Irish Referendum on Women’s Role in Society

Posted by Speakeasy News > Friday 08 March 2024 > In the News

On International Women's Day 2024, France is including the freedom to have an abortion in its constitution while Ireland is holding a referendum to remove clauses from its constitution which promise the Irish state will do everything it can to allow women to stay in the home.

The Irish constitution was adopted in 1937, in a country that was socially conservative and greatly influenced by the Catholic church.  There have been 32 amendments to the Constitution, and in recent years those have included banning the death penalty (2002), and making legal divorce (1996),  same-sex marriage (2015) and abortion (2018).

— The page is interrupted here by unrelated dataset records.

(** C7.  A copy assignment [v = w] from another vector that returns leaves
    [v] with the size and the elements of [w], in order ([w] is only read);
    it returns when no copy and no assignment of an element of [w] throws;
    and when [w.Size() > v.Capacity()] it either returns, with a block of
    exactly [w.Size()] slots, or throws and leaves [v] exactly as it was. *)
Theorem copy_assign_takes_source_elements v w xs ys :
  holds v xs → holds w ys →
  (∀ v', copy_assign v (Other w) = Ok v' () → holds v' ys ∧ Size v' = Size w) ∧
  (existsb copy_throws ys = false → existsb assign_throws ys = false →
   ∃ v', copy_assign v (Other w) = Ok v' ()) ∧
  (Capacity v < Size w →
   copy_assign v (Other w)
   = if existsb copy_throws ys then Throw v else Ok (vec ys (Size w)) ()).
Proof.
  intros Hv Hw. as_vec Hv cap. as_vec Hw capw.
  destruct (copy_assign_vec xs cap ys capw) as (zs & Hzs & Hbig & ->); [done..|].
  unfold Size. vsimpl.
  assert (length ys ≤ (if cap <? length ys then length ys else cap)) as Hfit
    by (destruct (Nat.ltb_spec cap (length ys)); lia).
  split; [|split].
  - intros v'. destruct (assignment_throws _ _ _); [done|].
    intros [= <-]. split; [by apply holds_vec|done].
  - intros Hcopy Hassign. rewrite assignment_throws_none by done. eauto.
  - intros Hlt. rewrite (Hbig Hlt). unfold assignment_throws.
    by destruct (Nat.ltb_spec cap (length ys)); [|lia].
Qed.

(** ** Erase (C8) *)

(** C8.  [Erase(pos)] on a valid position returns an iterator to the same
    index; the elements before [pos] stay, those after it move one index
    toward the head in order, the size drops by one and the capacity stays.
    The returned index holds the element that followed the erased one, and
    is [end()] when the last element was erased. *)
Theorem Erase_removes_one_element v xs pos :
  holds v xs → pos < Size v →
  ∃ v' ys,
    Erase pos v = Ok v' pos ∧ holds v' ys ∧
    ys = take pos xs ++ drop (S pos) xs ∧
    (∀ i, i < pos → ys !! i = xs !! i) ∧
    (∀ i, pos ≤ i → ys !! i = xs !! S i) ∧
    Size v' = Size v - 1 ∧ Capacity v' = Capacity v ∧
    (S pos = Size v → pos = end_ v').
Proof.
  intros Hv Hpos. as_vec Hv cap. unfold Size in *. cbn [vec size_] in Hpos.
  exists (vec (take pos xs ++ drop (S pos) xs) cap), (take pos xs ++ drop (S pos) xs).
  rewrite Erase_vec by done.
  assert (length (take pos xs ++ drop (S pos) xs) = length xs - 1) as Hlen by len.
  split; [done|]. split; [apply holds_vec; lia|]. split; [done|].
  split; [|split].
  - intros i Hi. rewrite lookup_app_l by len. by apply lookup_take_lt.
  - intros i Hi. rewrite lookup_app_r by len.
    rewrite lookup_drop. f_equal. len.
  - unfold end_. vsimpl. rewrite Hlen. repeat split; lia.
Qed.

(** ** Reserve (C9) *)

(** C9 (amended).  [Reserve(n)] with [n <= Capacity()] returns and changes
    nothing.  With [n > Capacity()], and [n * sizeof(T)] within [size_t], it
    either returns, and then the capacity is exactly [n] with the same size
    and the same elements, or throws: it throws when the allocation fails
    or copying an element throws.  For a type whose transfer runs no move
    that can throw it returns otherwise, and whenever it throws the vector
    is exactly as it was. *)
Theorem Reserve_keeps_elements (a : allocator) v xs n :
  holds v xs →
  (n ≤ Capacity v → Reserve_in a n v = Ok v ()) ∧
  (strong_transfer = true → ∀ v', Reserve_in a n v = Throw v' → v' = v) ∧
  (Capacity v < n → fits a n = true →
   (∀ v', Reserve_in a n v = Ok v' () →
      holds v' xs ∧ Capacity v' = n ∧ Size v' = Size v) ∧
   (strong_transfer = true → granted a n = true → transfer_throws xs = false →
    Reserve_in a n v = Ok (vec xs n) ()) ∧
   (granted a n = false ∨ transfer_throws xs = true →
    Reserve_in a n v = Throw v)).
Proof.
  intros Hv. split; [apply Reserve_in_le|].
  split; [intros _ v'; apply Reserve_in_Throw|].
  intros Hn Hfits. as_vec Hv cap. revert Hn. unfold Size. vsimpl. intros Hn.
  rewrite Reserve_in_fits, Reserve_vec by done. vsimpl.
  destruct (Nat.leb_spec n cap); [lia|]. cbn [orb].
  split; [|split].
  - intros v'. destruct (granted a n); [|done].
    destruct (transfer_throws xs); [done|]. intros [= <-].
    split; [apply holds_vec; lia|done].
  - by intros _ -> ->.
  - intros [-> | ->]; [done|]. by destruct (granted a n).
Qed.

Symbolically, on International Women's Day, the country is again being called to the polls for a referendum on two amendments to the constitution concerning the family and the status of women.

The Family amendment wants to remove the reference to marriage in two articles about the importance of families in society, opening the idea of family to "other durable relationships".

The Care Amendment proposes to replace two articles portraying women as essentially housewives :
Article 41.2.1° “In particular, the State recognises that by her life within the home, woman gives to the State a support without which the common good cannot be achieved.”

Article 41.2.2° “The State shall, therefore, endeavour to ensure that mothers shall not be obliged by economic necessity to engage in labour to the neglect of their duties in the home.”

The would be replaced by a new article that is gender neutral but  would still recognise the importance of carers and the state's role in helping them be able to fulfil their role:

“The State recognises that the provision of care, by members of a family to one another by reason of the bonds that exist among them, gives to Society a support without which the common good cannot be achieved, and shall strive to support such provision.”

The new article was proposed by the government rather than following a recommendation of the Citizens Assembly on Gender Equality to replace the "women in the home" articles with a gender-neutral one which "obliges the State to take reasonable measures to support care within the home and wider community."

In an opinion piece in The Guardian last month, Irish journalist Dearbhail McDonald said that while she supported the changes, a change in wording wouldn't necessarily change the reality of life for women, "who make up 98% of full-time carers and 80% of paid carers in Ireland."

If you want to find out more about the referenda texts, the Irish Electoral Commission site has a remarkably clear booklet explaining them.